Os protestos surgem em universidades privadas, que têm aproveitado o fechamento para reduzir custos e compensar a perda de alunos, e nas públicas, nas quais há forte pressão de professores contra a reabertura. Em São Paulo, já houve atos de alunos do Mackenzie e da Fundação Getúlio Vargas. Os cartazes traziam dizeres como "Todos vacinados", "Alunos na universidade já", "Escola volta e universidade não?" e "O EAD [ensino a distância] mais caro do Brasil".
Na Universidade de São Paulo, o centro acadêmico da Escola de Comunicações e Artes fez um abaixo-assinado defendendo a retomada presencial e apontando os "malefícios nítidos" do sistema remoto, como "queda no rendimento, cansaço, desestímulo, dificuldade de interação, de foco e adoecimento mental".
O texto denuncia que debates na USP, com o apoio de parte do corpo docente, caminham para manter permanentemente parte das aulas a distância. "Não aceitaremos a imposição de aulas virtuais após a pandemia", dizem os alunos.
Nas particulares, também já se percebe a intenção de prosseguir remotamente com o maior número de aulas possível, mesmo sem pandemia. Há planos de se chegar ao limite legal de 40% de atividades remotas, avançar nessa porcentagem e até transformar cursos antes presenciais em EAD. Há reaberturas de fachada, com aulas nas faculdades uma, duas vezes por semana, e por apenas, duas, três horas.
A qualidade despenca. No Brasil, falta fiscalização e regulação no EAD, o que abre caminho para "fábricas de diplomas", faculdades preocupadas só com lucro.
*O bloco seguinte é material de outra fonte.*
(* ------------------------------------------------------------------ *)
(** ** The executable-content guard *)

Definition TERMINAL_APPS : list string :=
  ["Terminal"; "iTerm2"; "iTerm"; "Ghostty"; "Alacritty"; "kitty"; "WezTerm"; "Warp"; "Hyper";
   "Tabby"; "Rio"; "Wave"; "vc-terminal"; "VC Terminal"]%string.

Definition is_terminal_app (app_name : string) : bool :=
  existsb (λ terminal, eq_ignore_ascii_case terminal (trim app_name)) TERMINAL_APPS.

Definition COMMAND_WORDS : list string :=
  ["sudo"; "su"; "doas"; "rm"; "rmdir"; "mv"; "cp"; "ln"; "chmod"; "chown"; "chgrp"; "dd";
   "mkfs"; "diskutil"; "launchctl"; "killall"; "pkill"; "curl"; "wget"; "ssh"; "scp"; "sftp";
   "rsync"; "git"; "gh"; "brew"; "npm"; "npx"; "pnpm"; "yarn"; "bun"; "deno"; "node"; "pip";
   "pip3"; "pipx"; "uv"; "uvx"; "python"; "python3"; "ruby"; "perl"; "cargo"; "rustup";
   "rustc"; "docker"; "podman"; "kubectl"; "helm"; "terraform"; "bash"; "sh"; "zsh"; "fish";
   "eval"; "exec"; "osascript"; "xattr"; "codesign"; "spctl"; "csrutil"; "nvram"; "sqlite3";
   "psql"; "mysql"; "systemctl"; "apt"; "apt-get"; "dnf"; "yum"; "tmux"; "zellij"; "ls"; "cd";
   "mkdir"; "grep"; "rg"; "sed"; "awk"; "tar"; "unzip"; "crontab"; "shred"; "xargs"; "nohup";
   "chsh"; "pbcopy"; "pbpaste"; "ps"; "du"; "df"]%string.

Definition AMBIGUOUS_COMMAND_WORDS : list string :=
  ["make"; "find"; "open"; "kill"; "cat"; "echo"; "export"; "source"; "set"; "unset"; "test";
   "touch"; "top"; "less"; "more"; "head"; "tail"; "sort"; "cut"; "date"; "which"; "man";
   "say"; "type"; "go"; "defaults"; "alias"; "history"; "clear"; "exit"; "time"; "watch";
   "tee"; "diff"; "file"; "who"]%string.

Definition PROMPT_MARKERS : list string :=
  ["$ "; "% "; "❯ "; "➜ "]%string.

Definition word_in (l : list string) (token : string) : bool :=
  existsb (λ word, eq_ignore_ascii_case word token) l.

Definition is_command_word (token : string) : bool :=
  word_in COMMAND_WORDS token || word_in AMBIGUOUS_COMMAND_WORDS token.

Definition one_of (codes : list Z) (c : ascii) : bool := existsb (Z.eqb (ascii_val c)) codes.

(** [token.starts_with([…])]. *)
Definition starts_with_one (codes : list Z) (s : string) : bool :=
  match s with String c _ => one_of codes c | EmptyString => false end.

(** [token.contains([…])]. *)
Fixpoint contains_one (codes : list Z) (s : string) : bool :=
  match s with String c s' => one_of codes c || contains_one codes s' | EmptyString => false end.

(** Trailing punctuation; option, path, variable and quote starts; assignment,
    glob and slash; a dot. *)
Definition looks_like_argument (token : string) : bool :=
  let inner := trim_end_matches (one_of [46; 44; 33; 63; 58; 59]) token in
  starts_with_one [45; 47; 126; 46; 36; 34; 39] token
  || contains_one [61; 42; 47] token
  || contains_one [46] inner
  || (negb (String.eqb token "") && all_bytes is_digit token).

Definition is_env_assignment (token : string) : bool :=
  match split_once (ascii_of_nat 61) token with
  | Some (name, _) =>
      negb (String.eqb name "")
      && all_bytes (λ c, one_of [95] c || is_ascii_alphanumeric c) name
      && negb (match name with String c _ => is_digit c | EmptyString => false end)
  | None => false
  end.

Definition starts_with_command (tokens : list string) : bool :=
  match drop_while is_env_assignment tokens with
  | [] => false
  | first :: rest =>
      word_in COMMAND_WORDS first
      || (word_in AMBIGUOUS_COMMAND_WORDS first
          && match rest with next :: _ => looks_like_argument next | [] => false end)
  end.

Definition command_follows (line : string) (separator : ascii) : bool :=
  existsb (λ tail, match split_whitespace tail with
                   | word :: _ => is_command_word word
                   | [] => false
                   end) (drop 1 (split_char separator line)).

Definition SHELL_CONSTRUCTS : list string :=
  ["$("; "${"; "&&"; "||"; "<("; ">>"; "2>&1"]%string.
A professora de direito da USP Maria Paula Dallari Bucci, ex-secretária de educação superior do Ministério da Educação (2008-2010), e o professor da UFRJ Carlos Eduardo Bielschowsky, ex-secretário de educação a distância do MEC (2007-2010), alertaram para esse risco, em artigo do portal Jota, dando como exemplo cursos de pedagogia.
Em 2019, relatam, na pré-pandemia portanto, 55,5% dos alunos dessa carreira faziam EAD em faculdades dos dez maiores grupos de educação do país. Desses, 65% estavam em cursos com conceito insuficiente no Enade (Exame Nacional de Desempenho dos Estudantes), contra 22,2% nas presenciais. São esses os futuros professores do país. E, com o fechamento prolongado do ensino superior, uma geração de profissionais das mais diversas áreas terá sido formada com as fragilidades do ensino remoto.
É bom lembrar que as universidades do estado de São Paulo foram liberadas já no final de 2020 a retomar parcialmente as atividades presenciais e que, desde outubro de 2021, podem receber 100% dos alunos. Membro da comissão de legislação e normas do Conselho Estadual de Educação de SP, Décio Lencioni Machado diz que instituições que insistirem em permanecer fechadas devem sofrer ações judiciais.
Especializado em direito educacional, ele explica que a autonomia universitária, garantida pela Constituição, não pode ser confundida com soberania. "Há normas a serem cumpridas, e, no cenário atual, o fechamento das universidades não se justifica."